The Spring Frameworks lets you define an HTTP service as a Java interface with HTTP exchange methods. You can then generate a proxy that implements this interface and performs the exchanges. This helps to simplify HTTP remote access and provides additional flexibility for to choose an API style such as synchronous or reactive.

See REST Endpoints for details.

Testing

The spring-test module provides mock implementations of ServerHttpRequest, ServerHttpResponse, and ServerWebExchange. See Spring Web Reactive for a discussion of mock objects.

WebTestClient builds on these mock request and response objects to provide support for testing WebFlux applications without an HTTP server. You can use the WebTestClient for end-to-end integration tests, too.

Reactive Libraries

spring-webflux depends on reactor-core and uses it internally to compose asynchronous logic and to provide Reactive Streams support. Generally, WebFlux APIs return Flux or Mono (since those are used internally) and leniently accept any Reactive Streams Publisher implementation as input. The use of Flux versus Mono is important, because it helps to express cardinality — for example, whether a single or multiple asynchronous values are expected, and that can be essential for making decisions (for example, when encoding or decoding HTTP messages).

For annotated controllers, WebFlux transparently adapts to the reactive library chosen by the application. This is done with the help of the {api-spring-framework}/core/ReactiveAdapterRegistry.html[ReactiveAdapterRegistry], which provides pluggable support for reactive library and other asynchronous types. The registry has built-in support for RxJava 3, Kotlin coroutines and SmallRye Mutiny, but you can register others, too.

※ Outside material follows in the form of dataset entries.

(* ===== verification/Printf.v ===== *)
(** * Formatted output (Library/printf.cpp)

    The state machine of [printf_helper] over a format string in memory, with
    any callback for the characters, and [kvsprintf]; and what a format means. *)
From S2P Require Import Prelude Words KString.
From Stdlib Require Import ZArith Lia Bool Ascii.
From stdpp Require Import base strings numbers functions gmap list.
#[local] Open Scope Z_scope.

(** The code of a character. *)
Definition ch (a : ascii) : Z := Z.of_N (N_of_ascii a).

Definition PR_LJ : Z := 1.
Definition PR_CA : Z := 2.
Definition PR_SG : Z := 4.
Definition PR_64 : Z := 8.
Definition PR_32 : Z := 16.
Definition PR_16 : Z := 32.
Definition PR_WS : Z := 64.
Definition PR_LZ : Z := 128.
Definition PR_FP : Z := 256.

(** The variables of [printf_helper]; [args] are the words on the stack that
    [va_arg] has not taken yet. *)
Record vars := mkVars { state : Z; flags : Z; count : Z; given_wd : Z; args : list Z }.
Definition set_state st (v : vars) := mkVars st (flags v) (count v) (given_wd v) (args v).
Definition set_flags f (v : vars) := mkVars (state v) f (count v) (given_wd v) (args v).
Definition set_count c (v : vars) := mkVars (state v) (flags v) c (given_wd v) (args v).
Definition set_wd w (v : vars) := mkVars (state v) (flags v) (count v) w (args v).
Definition set_args a (v : vars) := mkVars (state v) (flags v) (count v) (given_wd v) a.
Definition or_flag f (v : vars) := set_flags (Z.lor (flags v) f) v.
Definition has (f : Z) (v : vars) : bool := negb (Z.land (flags v) f =? 0).
(** [state = flags = given_wd = 0]. *)
Definition reset (v : vars) : vars := mkVars 0 0 (count v) 0 (args v).
Definition next_state (v : vars) : vars := set_state (state v + 1) v.

(** What is printed: digits or a character from the local buffer, or a string. *)
Inductive where_ := Local (l : list Z) | Pointer (p : Z).

Section printf.
(** The state of the callback, beside memory; and the callback. *)
Context {X : Type} (fn : Z -> K (memory * X) unit).

Definition peek (p : Z) : K (memory * X) Z := kread (fun s => load p s.1).

(** [fn(c, &ptr); count++;]. *)
Definition out (c : Z) (v : vars) : K (memory * X) vars := fn c ;; mret (set_count (u32 (count v + 1)) v).

Fixpoint pad (n : nat) (c : Z) (v : vars) : K (memory * X) vars :=
  match n with O => mret v | S n' => v ← out c v ; pad n' c v end.

(** The loop over the bytes at [where], up to a NUL. *)
Fixpoint out_list (l : list Z) (v : vars) : K (memory * X) vars :=
  match l with
  | [] => mret v
  | c :: l' => if c =? 0 then mret v else v ← out c v ; out_list l' v
  end.
Fixpoint out_string (fuel : nat) (p : Z) (v : vars) : K (memory * X) vars :=
  c ← peek p ;
  if c =? 0 then mret v else
  match fuel with
  | O => kstuck
  | S fuel' => v ← out c v ; out_string fuel' (p + 1) v
  end.
Definition out_where (w : where_) (v : vars) : K (memory * X) vars :=
  match w with
  | Local l => out_list l v
  | Pointer p => s ← kget ; out_string (size s.1) p v
  end.

(** [EMIT2]. *)
Definition emit2 (w : where_) (actual_wd : Z) (v : vars) : K (memory * X) vars :=
  v ← (if has PR_LJ v then mret v
       else v' ← pad (Z.to_nat (given_wd v - actual_wd)) (if has PR_LZ v then ch "0" else ch " ") v ;
            mret (set_wd (Z.min (given_wd v) actual_wd) v')) ;
  v ← (if has PR_WS v && negb (has PR_LZ v) then out (ch "-") v else mret v) ;
  v ← out_where w v ;
  let wd := if given_wd v <? actual_wd then 0 else given_wd v - actual_wd in
  v ← pad (Z.to_nat wd) (ch " ") v ;
  mret (set_wd 0 v).

(** [EMIT]. *)
Definition emit (w : where_) (v : vars) : K (memory * X) vars :=
  len ← (match w with
         | Local l => mret (Z.of_nat (length l))
         | Pointer p => kread (fun s => strlen p s.1)
         end) ;
  let actual_wd := if has PR_WS v then u32 (len + 1) else len in
  v ← (if has PR_WS v && has PR_LZ v then out (ch "-") v else mret v) ;
  emit2 w actual_wd v.

(** The digits of a number below 2^32; in base 8 there are at most eleven. *)
Definition digit (caps : bool) (t : Z) : Z :=
  if t <? 10 then u8 (t + ch "0") else if caps then u8 (t - 10 + ch "A") else u8 (t - 10 + ch "a").
Fixpoint digits (fuel : nat) (caps : bool) (radix num : Z) (where_ : list Z) : outcome (list Z) :=
  let where_ := digit caps (num mod radix) :: where_ in
  let num := num / radix in
  if num =? 0 then Done where_ else
  match fuel with O => Stuck | S fuel' => digits fuel' caps radix num where_ end.

Definition pop (v : vars) : outcome (Z * vars) :=
  match args v with [] => Fault | a :: l => Done (a, set_args l v) end.
(** [num] is a [long]; a [long long] is two words, and loses the high one. *)
Definition load_num (v : vars) : outcome (Z * vars) :=
  if has PR_64 v then
    '(lo, v) ← pop v ; '(hi, v) ← pop v ; Done (s32 lo, v)
  else '(a, v) ← pop v ; Done (s32 a, v).

(** [DO_NUM]. *)
Definition do_num (radix : Z) (v : vars) : K (memory * X) vars :=
  '(num, v) ← kread (fun _ => load_num v) ;
  '(num, v) ← (if has PR_SG v && (num <? 0)
               then n ← kread (fun _ => int_ok (- num)) ; mret (n, or_flag PR_WS v)
               else mret (num, v)) ;
  l ← kread (fun _ => digits 10 (has PR_CA v) radix (u32 num) []) ;
  emit (Local l) v.

(** STATE 4: the conversion character. *)
Definition conversion (c : Z) (v : vars) : K (memory * X) vars :=
  if (c =? ch "X") || (c =? ch "x") || (c =? ch "p") then
    let v := if c =? ch "X" then or_flag PR_CA v else v in
    do_num 16 (or_flag PR_32 (set_wd 8 (or_flag PR_LZ v)))
  else if c =? ch "n" then do_num 16 v
  else if (c =? ch "d") || (c =? ch "i") then do_num 10 (or_flag PR_SG v)
  else if c =? ch "u" then do_num 10 v
  else if c =? ch "o" then do_num 8 v
  else if c =? ch "c" then
    let v := set_flags (Z.ldiff (flags v) PR_LZ) v in
    '(a, v) ← kread (fun _ => pop v) ;
    emit2 (Local [u8 a]) 1 v
  else if c =? ch "s" then
    let v := set_flags (Z.ldiff (flags v) PR_LZ) v in
    '(a, v) ← kread (fun _ => pop v) ;
    emit (Pointer a) v
  else mret v.

Definition stage4 (p : Z) (v : vars) : K (memory * X) (Z * vars) :=
  c ← peek p ; v ← conversion c v ; mret (p, reset v).

(** STATE 3: the modifiers; on i686 a [size_t] has 32 bits. *)
Definition modifier (c : Z) (v : vars) : option vars :=
  if c =? ch "F" then Some (or_flag PR_FP v)
  else if c =? ch "N" then Some v
  else if c =? ch "z" then Some (or_flag PR_32 v)
  else if c =? ch "l" then Some (or_flag PR_32 v)
  else if c =? ch "L" then Some (or_flag PR_64 v)
  else if c =? ch "h" then Some (or_flag PR_16 v)
  else None.
Definition stage3 (p : Z) (v : vars) : K (memory * X) (Z * vars) :=
  c ← peek p ;
  match modifier c v with
  | Some v => mret (p, v)
  | None => stage4 p (next_state v)
  end.

(** STATE 2: the field width. *)
Definition stage2 (p : Z) (v : vars) : K (memory * X) (Z * vars) :=
  c ← peek p ;
  if (ch "0" <=? c) && (c <=? ch "9") then mret (p, set_wd (u32 (10 * given_wd v + (c - ch "0"))) v)
  else stage3 p (next_state v).

(** STATE 1: the flags. *)
Definition stage1 (p : Z) (v : vars) : K (memory * X) (Z * vars) :=
  c ← peek p ;
  if c =? ch "%" then v ← out c v ; mret (p, reset v)
  else if c =? ch "-" then mret (p, if has PR_LJ v then reset v else or_flag PR_LJ v)
  else
    let v := next_state v in
    if c =? ch "0" then stage2 (p + 1) (or_flag PR_LZ v) else stage2 p v.

(** STATE 0: text.  A [char] is extended with its sign. *)
Definition stage0 (p : Z) (v : vars) : K (memory * X) (Z * vars) :=
  c ← peek p ;
  if negb (c =? ch "%") then v ← out (u32 (s8 c)) v ; mret (p, v)
  else stage1 (p + 1) (next_state v).

Definition stage (p : Z) (v : vars) : K (memory * X) (Z * vars) :=
  if state v =? 0 then stage0 p v
  else if state v =? 1 then stage1 p v
  else if state v =? 2 then stage2 p v
  else if state v =? 3 then stage3 p v
  else if state v =? 4 then stage4 p v
  else mret (p, reset v).

(** The loop over the format, up to its NUL. *)
Fixpoint printf_loop (fuel : nat) (fmt : Z) (v : vars) : K (memory * X) Z :=
  c ← peek fmt ;
  if c =? 0 then mret (s32 (count v)) else
  match fuel with
  | O => kstuck
  | S fuel' => '(fmt, v) ← stage fmt v ; printf_loop fuel' (fmt + 1) v
  end.
Definition printf_helper (fmt : Z) (args : list Z) : K (memory * X) Z :=
  s ← kget ; printf_loop (size s.1) fmt (mkVars 0 0 0 0 args).

End printf.

(** [vsprintf_help]: its state is the pointer behind [ptr]. *)
Definition vsprintf_help (c : Z) : K (memory * Z) unit := fun s =>
  match store s.2 (u8 c) s.1 with
  | Done (_, m) => Done (tt, (m, s.2 + 1))
  | Panic msg => Panic msg
  | Fault => Fault
  | Stuck => Stuck
  end.

Definition kvsprintf (buf fmt : Z) (args : list Z) : K memory Z := fun m =>
  match printf_helper vsprintf_help fmt args (m, buf) with
  | Done (ret_val, s) => (store (buf + ret_val) 0 ;; mret ret_val) s.1
  | Panic msg => Panic msg
  | Fault => Fault
  | Stuck => Stuck
  end.
(** [ksprintf], its variable arguments being [args]. *)
Definition ksprintf (buf fmt : Z) (args : list Z) : K memory Z := kvsprintf buf fmt args.

(** "%d items" at address 0, a buffer at 100. *)
Definition memory_with (l : list (Z * string)) : memory :=
  foldr (fun x m => foldr (fun y m => <[x.1 + Z.of_nat y.1 := y.2]> m) m
                     (imap pair ((ch <$> String.list_ascii_of_string x.2) ++ [0]))) ∅ l.
Definition blank (p n : Z) (m : memory) : memory := foldr (fun a m => <[a := 255]> m) m (seqZ p n).

Example printf_test : match ksprintf 100 0 [u32 (-42); 50; 0xBEEF] (blank 100 40 (memory_with [(0, "[%05d|%-6s|%X]"%string); (50, "abc"%string)])) with
  | Done (n, m) => Some (n, read_string m 100 n) | _ => None end = Some (23, ch <$> String.list_ascii_of_string "[-0042|abc   |0000BEEF]").
Proof. vm_compute. reflexivity. Qed.

(** ** What a format means *)

(** A piece of a format: a character of the text, "%%", or a conversion. *)
Inductive item :=
  | Text (c : Z)
  | Percent
  | Conv (lj lz : bool) (width mods : list Z) (conv : Z).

For functional APIs (such as [webflux-fn], the WebClient, and others), the general rules for WebFlux APIs apply — Flux and Mono as return values and a Reactive Streams Publisher as input. When a Publisher, whether custom or from another reactive library, is provided, it can be treated only as a stream with unknown semantics (0..N). If, however, the semantics are known, you can wrap it with Flux or Mono.from(Publisher) instead of passing the raw Publisher.

For example, given a Publisher that is not a Mono, the Jackson JSON message writer expects multiple values. If the media type implies an infinite stream (for example, application/json+stream), values are written and flushed individually. Otherwise, values are buffered into a list and rendered as a JSON array.